The percentage of CD45R⁺ B-cells and CD43⁺ monocyte in peripheral blood of adult and old Wistar rats of control and experimental groups. Adult-C—adult rats control group (n = 8); Adult-AlCl₃—adult rats that consumed AlCl₃ (n = 8); Old-C—old rats control group (n = 8); Old-AlCl₃—old rats that consumed AlCl₃ (n = 8). The data displayed as: line—median, box—25–75 quartiles, whiskers—nonoutlier range; *—p < 0.05. The Kruskal–Wallis test was used for multiple comparisons.

Figure 11

Morphofunctional changes in brain and peripheral blood in adult and old Wistar rats due to aging and neurodegeneration modelling.

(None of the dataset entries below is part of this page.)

Lemma date_four_digits year month day hour min sec nsec :
  0 <= year <= 9999 -> 1 <= month <= 12 -> valid_day year month day = true -> 0 <= hour <= 23 -> 0 <= min <= 59 ->
  0 <= sec <= 59 -> 0 <= nsec < Second -> four_digits (time_Date year month day hour min sec nsec).
Proof.
  intros Hy Hm Hv Hh Hmi Hs Hn. pose proof (time_Date_year year month day hour min sec nsec Hm Hv Hh Hmi Hs Hn).
  pose proof (days_before_year_mono 0 year ltac:(lia)). pose proof (days_before_year_mono (year + 1) 10000 ltac:(lia)).
  unfold four_digits, Second in *. lia.
Qed.

Ltac read_ranges :=
  repeat match goal with
  | H : lookup_name _ _ _ = Some _ |- _ => apply lookup_name_range in H; cbn in H
  | H : parse_clock _ = Some _ |- _ => apply parse_clock_range in H
  | H : get_year _ = Some _ |- _ => apply get_year_range in H
  | H : get_short_year _ = Some _ |- _ => apply get_short_year_range in H
  end.

Lemma get_zone_name_near (zone : LocalZone) s move r t : zones_near zone -> get_zone_name s = Some (move, r) ->
  t - 365 * 86400 * Second <= move t <= t + 365 * 86400 * Second.
Proof.
  intros Hz. unfold get_zone_name, Second. destruct (String.eqb _ _); [intros [= <- <-]; lia |].
  destruct (parseTimeZone s) as [n |]; [| done]. intros [= <- <-].
  destruct (zone_offset _ t) as [o |] eqn:E; [| lia]. apply Hz in E. unfold Second. lia.
Qed.

Lemma ParseTime_four_digits (zone : LocalZone) s t : zones_near zone -> http_ParseTime s = Ok t -> four_digits t.
Proof.
  intros Hz. unfold http_ParseTime.
  assert (H1 : parse_TimeFormat s = Some t -> four_digits t).
  { unfold parse_TimeFormat. intros H. do 12 read_field H. destruct (negb (String.eqb _ _)); [done |].
    destruct (valid_day _ _ _) eqn:Ev; [| done]. injection H as <-. read_ranges. apply date_four_digits; try done; lia. }
  assert (H2 : parse_ANSIC s = Some t -> four_digits t).
  { unfold parse_ANSIC. intros H. do 9 read_field H. destruct (negb (String.eqb _ _)); [done |].
    destruct (valid_day _ _ _) eqn:Ev; [| done]. injection H as <-. read_ranges. apply date_four_digits; try done; lia. }
  assert (H3 : parse_RFC850 s = Some t -> four_digits t).
  { unfold parse_RFC850. intros H. do 12 read_field H. destruct (negb (String.eqb _ _)); [done |].
    destruct (valid_day _ _ _) eqn:Ev; [| done]. injection H as <-. 
    match goal with Hzn : get_zone_name _ = Some (?f, _) |- four_digits (?f ?d) =>
      pose proof (get_zone_name_near zone _ f _ d Hz Hzn) as Hnear end.
    read_ranges. match type of Hnear with context [time_Date ?y ?m ?d ?h ?mi ?sc ?n] =>
      pose proof (time_Date_year y m d h mi sc n ltac:(lia) Ev ltac:(lia) ltac:(lia) ltac:(lia) ltac:(lia)) as Hd;
      pose proof (days_before_year_mono 1969 y ltac:(lia)); pose proof (days_before_year_mono (y + 1) 2069 ltac:(lia)) end.
    change (days_before_year 1969) with 718797 in *. change (days_before_year 2069) with 755322 in *.
    unfold four_digits. change (days_before_year 0) with (-366). change (days_before_year 10000) with 3652059.
    unfold Second in *. lia. }
  destruct (parse_TimeFormat s); [naive_solver |]. destruct (parse_RFC850 s); [naive_solver |].
  destruct (parse_ANSIC s); naive_solver.
Qed.

(** The canonical text of a date that was read: reading and writing it again
    changes nothing more. *)
Corollary ParseTime_canonical (zone : LocalZone) s t : zones_near zone -> http_ParseTime s = Ok t ->
  http_ParseTime (Format_TimeFormat t) = Ok (t - t mod Second) /\
  Format_TimeFormat (t - t mod Second) = Format_TimeFormat t.
Proof.
  intros Hz Ht%ParseTime_four_digits; [| done]. split.
  - apply ParseTime_Format. apply (civil_year_bounds t 0 9999); done.
  - unfold Format_TimeFormat, civil. replace ((t - t mod Second) / Second) with (t / Second); [done |].
    unfold Second. dlia.
Qed.
(** The counters after a run. *)
Lemma observe_run_counter mode r g c n :
  0 <= n -> counter_exists c -> mode = ModeEnforce \/ mode = ModeDryRun -> counter_of c g = saturated n ->
  counter_of c (observe_run mode r g) =
    saturated (n + match c with CRuns m outcome => one_if (String.eqb mode m && String.eqb (rs_Outcome r) outcome) | _ => 0 end).
Proof.
  intros Hn Hc Hm Hg. destruct c; try (rewrite Z.add_0_r; exact Hg).
  cbn [counter_of observe_run rg_syncRuns] in *. rewrite <- runKey_eq by done. by apply add_one_saturated.
Qed.

Lemma feed_at_enforced r g name : feed_at (observe_enforced r g) name =
  fold_left (fun s o => if String.eqb (fres_Name o) name then observe_feed (rs_CompletedAt r) o s else s) (rs_Feeds r) (feed_at g name).
Proof. exact (observe_feeds_lookup (rs_CompletedAt r) (rs_Feeds r) (rg_feed g) name). Qed.

Lemma observe_enforced_counter r g c n :
  Result_Validate r = None -> 0 <= n -> counter_of c g = saturated n ->
  counter_of c (observe_enforced r g) = saturated (n + enforced_adds c r).
Proof.
  intros Hv%Result_counts Hn Hg. rewrite List.Forall_forall in Hv.
  assert (Hc : forall z, In z (count_values (rs_Counts r)) -> 0 <= z) by (intros z Hz; apply Hv in Hz; lia).
  destruct c; cbn [counter_of observe_enforced enforced_adds rg_syncRuns rg_syncFailures rg_decisionsAdded rg_decisionsFresh
    rg_decisionsRemoved rg_entriesRejected rg_lapiRequests rg_lapiFailures rg_databaseFailures rg_notifications] in *.
  - by rewrite Z.add_0_r.
  - by apply add_if_saturated.
  - rewrite feed_at_enforced. apply (fold_failures _ FailureFeedDownload); [| done | exact Hg].
    intros o s m. apply observe_feed_downloads.
  - rewrite feed_at_enforced. apply (fold_failures _ FailureFeedValidation); [| done | exact Hg].
    intros o s m. apply observe_feed_validations.
  - rewrite Hg. apply add_saturated; [done | apply Hc; cbn; auto 12].
  - rewrite Hg. apply add_saturated; [done | apply Hc; cbn; auto 12].
  - rewrite Hg. apply add_saturated; [done | apply Hc; cbn; auto 12].
  - rewrite Hg. apply add_saturated; [done | apply Hc; cbn; auto 12].
  - apply add_at_saturated; [done | apply Hc; cbn; auto 12 | done].
  - by apply add_if_saturated.
  - destruct (String.eqb _ _); cbn [one_if]; [rewrite Hg; by apply add_saturated | by rewrite Z.add_0_r].
  - by rewrite Z.add_0_r.
Qed.

Lemma feed_at_same g g' feed : rg_feed g' = rg_feed g -> feed_at g' feed = feed_at g feed.
Proof. unfold feed_at. by intros ->. Qed.

Lemma adds_accepted known c o : accepts known o = true -> adds known c o =
  match o with
  | OSync mode r => match c with
                    | CRuns m outcome => one_if (String.eqb mode m && String.eqb (rs_Outcome r) outcome)
                    | _ => if String.eqb mode ModeDryRun then 0 else enforced_adds c r
                    end
  | OActive _ => 0
  | OEvent e => match c with
                | CNotifications outcome => one_if (String.eqb (ev_Code e) CodeNotificationResult && String.eqb (ev_Outcome e) outcome)
                | _ => 0
                end
  end.
Proof. unfold adds. by intros ->. Qed.

Lemma sync_counters g mode r c n :
  0 <= n -> counter_exists c -> mode = ModeEnforce \/ mode = ModeDryRun -> Result_Validate r = None ->
  counter_of c g = saturated n ->
  counter_of c (if String.eqb mode ModeDryRun then observe_run mode r g else observe_enforced r (observe_run mode r g)) =
    saturated (n + match c with
                   | CRuns m outcome => one_if (String.eqb mode m && String.eqb (rs_Outcome r) outcome)
                   | _ => if String.eqb mode ModeDryRun then 0 else enforced_adds c r
                   end).
Proof.
  intros Hn Hc Hm Hv Hg. pose proof (observe_run_counter mode r g c n Hn Hc Hm Hg) as Hr.
  destruct (String.eqb mode ModeDryRun).
  - rewrite Hr. by destruct c.
  - assert (Hnr : 0 <= n + match c with CRuns m outcome => one_if (String.eqb mode m && String.eqb (rs_Outcome r) outcome) | _ => 0 end).
    { destruct c; try lia. pose proof (one_if_nonneg (String.eqb mode mode0 && String.eqb (rs_Outcome r) outcome)). lia. }
    rewrite (observe_enforced_counter r (observe_run mode r g) c _ Hv Hnr Hr). f_equal. destruct c; cbn [enforced_adds]; lia.
Qed.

Adult-C—adult rats control group, Old-C—old rats control group, Adult-AlCl₃—adult rats that consumed AlCl₃, Old-AlCl₃—old rats that consumed AlCl₃, DG—dentate gyrus, TNF-α—tumor necrosis factor α, IL-18—interleukin 18, IL10—interleukin 10, TGF-β—transforming growth factor β, iNOS—inducible nitric oxide synthase, M1/M2 ratio—ratio of mRNA expression of markers for M1-type activated microglia to M2-type activated microglia, MMP9—matrix metallopeptidase 9, p16—cyclin-dependent kinase inhibitor 2A, Sa-β-gal—senescence-associated-β-galactosidase, HIF-1α—hypoxia-inducible factor 1α, APP—amyloid precursor protein, BACE1—β-Site APP-cleaving enzyme 1.